Greater awareness of behavioural disorders among educators, instituting guidelines around the use of appropriate screening tools (within the boundaries of local legislation), and modifying existing school exclusion criteria to include appropriate screening recommendations may be of some value. Such measures will not only prove beneficial to the child in question, but are also likely to demonstrate that the attendant burdens and costs of school exclusions to the impacted families, the schools, and the wider community will be considerably better managed if not significantly reduced as a consequence. Considering ADHD as a common disruptive behaviour, there are some studies which have demonstrated the effectiveness of some school-based. Considering ADHD recognition and management programs has been reported. One such study conducted in the UK by Sayal and colleagues (2006) looked at whether educating teachers about ADHD improved their recognition of the disorder in the classroom. After specialized training, the proportion of children identified by teachers as having probable ADHD increased from 3.2% to 4.1% of all pupils (p < .05). This increase was accompanied by improved correlation between teacher recognition and a diagnostic algorithm (from 32% before training to 50% afterwards; p < .05). The authors concluded that a brief educational intervention for teachers could help to improve the identification of undiagnosed children with ADHD in the community.
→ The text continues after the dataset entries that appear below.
Lemma ValidatePlan_wf order plan :
  range_order order (Plan_Nodes plan) →
  ∃ r, ValidatePlan order plan = Some r ∧ (r = Ok tt ↔ well_formed plan).
Proof.
  intros Hord. unfold ValidatePlan.
  case_bool_decide; [eexists; split; [done|]; split; [done|by intros []]|].
  case_bool_decide; [eexists; split; [done|]; split; [done|by intros []]|].
  destruct (Plan_Revision plan <=? 0)%Z eqn:Hrev; go_props.
  { eexists; split; [done|]; split; [done|intros []; lia]. }
  destruct (Plan_Nodes plan) as [|n0 l0] eqn:Hnodes; simpl (Nat.eqb _ _); cbn match.
  { eexists; split; [done|]; split; [done|by intros []]. }
  rewrite <- Hnodes in *.
  destruct (indexNodes ∅ (Plan_Nodes plan)) as [m|e] eqn:Hidx.
  2: { eexists; split; [done|]; split; [done|intros []].
       destruct (indexNodes_total ∅ (Plan_Nodes plan)) as [m' Hm']; [|done| |congruence].
       - by apply Forall_and.
       - intros. apply lookup_empty. }
  destruct (indexNodes_Ok _ _ _ Hidx) as (Hok & Hnd & _ & Hdom). apply Forall_and in Hok as [Hids Heff].
  assert (∀ d, d ∈ dom m ↔ d ∈ (Node_ID <$> Plan_Nodes plan)) as Hdom'.
  { intros d. rewrite Hdom. set_solver. }
  pose proof (checkAllDeps_iff m (Plan_Nodes plan)) as Hdeps. setoid_rewrite Hdom' in Hdeps.
  destruct (checkAllDeps m (Plan_Nodes plan)) as [[]|e] eqn:Hc.
  2: { eexists; split; [done|]; split; [done|intros []]. by apply Hdeps. }
  destruct (hasCycle_spec order (Plan_Nodes plan) Hord) as (b & -> & Hb).
  destruct b; eexists; (split; [done|]).
  - split; [done|]. intros []. destruct (proj1 Hb eq_refl) as [v Hv]. by destruct (wf_acyclic0 v).
  - split; [intros _|done]. split; [done|done|done|congruence|done|done|done|by apply Hdeps|].
    intros v Hv. assert (false = true); [|done]. apply Hb. eauto.
Qed.

(** An order that [range deps] may choose always exists. *)
(** The validation with the map visited in the order [order plan]; it never runs out
    of fuel. *)
Definition validatePlan (order : ExecutionPlan → list NodeID) (plan : ExecutionPlan) : result unit :=
  default (Err (Errorf "unreachable" [])) (ValidatePlan (order plan) plan).

Lemma validatePlan_wf order plan :
  range_order (order plan) (Plan_Nodes plan) → validatePlan order plan = Ok tt ↔ well_formed plan.
Proof. intros Ho. unfold validatePlan. by destruct (ValidatePlan_wf _ _ Ho) as (r & -> & Hr). Qed.

Lemma range_order_exists nodes : range_order (elements (dom (depsOf nodes))) nodes.
Proof. split; [apply NoDup_elements|]. intros id. apply elem_of_elements. Qed.

(** In a well-formed plan the dependencies of a node are other nodes of it. *)
Lemma well_formed_edge plan a b :
  well_formed plan → edge (depsOf (Plan_Nodes plan)) a b →
  a ∈ (Node_ID <$> Plan_Nodes plan) ∧ b ∈ (Node_ID <$> Plan_Nodes plan).
Proof.
  intros Hwf (n & Hn & <- & Hb)%edge_node. split; [by apply list_elem_of_fmap_2|].
  pose proof (wf_deps _ Hwf) as Hd. rewrite Forall_forall in Hd. by apply (Hd n Hn).
Qed.

(** Progress over a well-formed plan: while some node is not yet in the set of
    finished nodes, one of the missing nodes has all its dependencies in it. *)
Lemma well_formed_progress plan (finished : NodeID → bool) :
  well_formed plan →
  (∃ n, n ∈ Plan_Nodes plan ∧ finished (Node_ID n) = false) →
  ∃ n, n ∈ Plan_Nodes plan ∧ finished (Node_ID n) = false ∧
       ∀ d, d ∈ Node_DependsOn n → finished d = true.
Proof.
  intros Hwf (n0 & Hn0 & Hf0).
  set (X := filter (λ id, finished id = false) (Node_ID <$> Plan_Nodes plan)).
  assert (∀ id, id ∈ X ↔ finished id = false ∧ id ∈ (Node_ID <$> Plan_Nodes plan)) as HX.
  { intros id. unfold X. by rewrite list_elem_of_filter. }
  destruct (acyclic_source (depsOf (Plan_Nodes plan)) X) as (v & Hv & Hsrc).
  - apply Hwf.
  - intros HX0. assert (Node_ID n0 ∈ X) as Hin.
    { apply HX. split; [done|]. by apply list_elem_of_fmap_2. }
    rewrite HX0 in Hin. by apply not_elem_of_nil in Hin.
  - apply HX in Hv as [Hv Hin]. apply list_elem_of_fmap in Hin as (n & -> & Hn).
    exists n. split_and!; [done..|]. intros d Hd.
    assert (edge (depsOf (Plan_Nodes plan)) (Node_ID n) d) as He.
    { unfold edge. rewrite deps_at_node; [done|apply Hwf|done]. }
    destruct (finished d) eqn:Hfd; [done|]. exfalso. apply (Hsrc d He), HX.
    split; [done|]. by eapply well_formed_edge.
Qed.

(** ** Properties *)

(** C38. [ValidatePlan] always returns, and accepts a plan exactly when it is a
    well-formed bounded DAG: identified, positively revised, non-empty, with
    unique non-empty node ids, valid effects, known, distinct, non-reflexive
    dependencies and no dependency cycle.  This holds for every order in which
    Go's map iteration may drive the cycle search. *)
Theorem ValidatePlan_correct order plan :
  range_order order (Plan_Nodes plan) →
  ∃ r, ValidatePlan order plan = Some r ∧ (r = Ok tt ↔ well_formed plan).
Proof. apply ValidatePlan_wf. Qed.

(** The depth-first search terminates within its fuel and reports a cycle
    exactly when some node depends on itself through one or more dependencies;
    in particular two iteration orders of the same map give the same answer. *)
Theorem hasCycle_correct order order' nodes :
  range_order order nodes → range_order order' nodes →
  ∃ b, hasCycle order nodes = Some b ∧ hasCycle order' nodes = Some b ∧
       (b = true ↔ ∃ v, tc (edge (depsOf nodes)) v v).
Proof.
  intros H H'. destruct (hasCycle_spec _ _ H) as (b & Hb & Hi).
  destruct (hasCycle_spec _ _ H') as (b' & Hb' & Hi').
  exists b. split; [done|]. split; [|done]. rewrite Hb'. f_equal.
  destruct b, b'; try done; naive_solver.
Qed.

(** A small plan for the witnesses: [collect], then [fix], then [verify]. *)
Definition sample_node (id : NodeID) (deps : list NodeID) (effect : EffectSpec) : ExecutionNode :=
  {| Node_ID := id; Node_Type := NodeTool; Node_DependsOn := deps;
     Node_CapabilityRequirement :=
       {| Modality := []; Reasoning := ""; Coding := ""; ContextSize := ""; ToolCalling := "";
          PrivateData := false; LatencyClass := ""; ReliabilityClass := "" |};
     Node_Timeout := Minute; Node_RetryPolicy := {| MaxAttempts := 1; RetryOn := [] |};
     Node_Effect := effect; Node_VerificationRequired := false |}.

Definition read_effect : EffectSpec :=
  {| Effect_Class := EffectReadOnly; Effect_IdempotencyKey := ""; Effect_RetrySafe := true |}.
Definition mutate_effect : EffectSpec :=
  {| Effect_Class := EffectNonIdempotentMutation; Effect_IdempotencyKey := "";
     Effect_RetrySafe := false |}.

Definition sample_plan : ExecutionPlan :=
  {| Plan_ID := "plan-1"; Plan_GoalRef := "goal-1"; Plan_Revision := 1; Plan_ParentRevision := 0;
     Plan_Nodes := [sample_node "verify" ["fix"; "collect"] read_effect;
                    sample_node "fix" ["collect"] mutate_effect;
                    sample_node "collect" [] read_effect];
     Plan_CreatedAt := 1%Z |}.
Exclusion from school— widely used as a disciplinary tool in the UK—can have a lasting and often detrimental impact not only on the child, but also their families and carers, their schools, and even the community as a whole. Persistent disruptive behaviour accounts for a high proportion of fixed-term and permanent school exclusions in the United Kingdom, but consensus is currently lacking regarding a clear definition for the term. Some students excluded for persistent disruptive behaviour may be showing symptoms of an undiagnosed behavioural disorder, in particular the condition of ADHD with or without co morbid ODD and CD. Fixed-term disciplinary exclusion could, therefore, represent the first opportunity to detect such disorders. Early intervention by the school/teacher and subsequent screening and diagnosis by a medical professional may help many children to realise their full potential by preventing disruptive behaviours from becoming persistent. Diagnosis may in turn, help to circumvent the avoidable burdens of multiple fixed-term exclusions or even permanent exclusion. Improving the level of training received by teachers will also help to identify children at risk of behavioural disorders before the problem escalates further.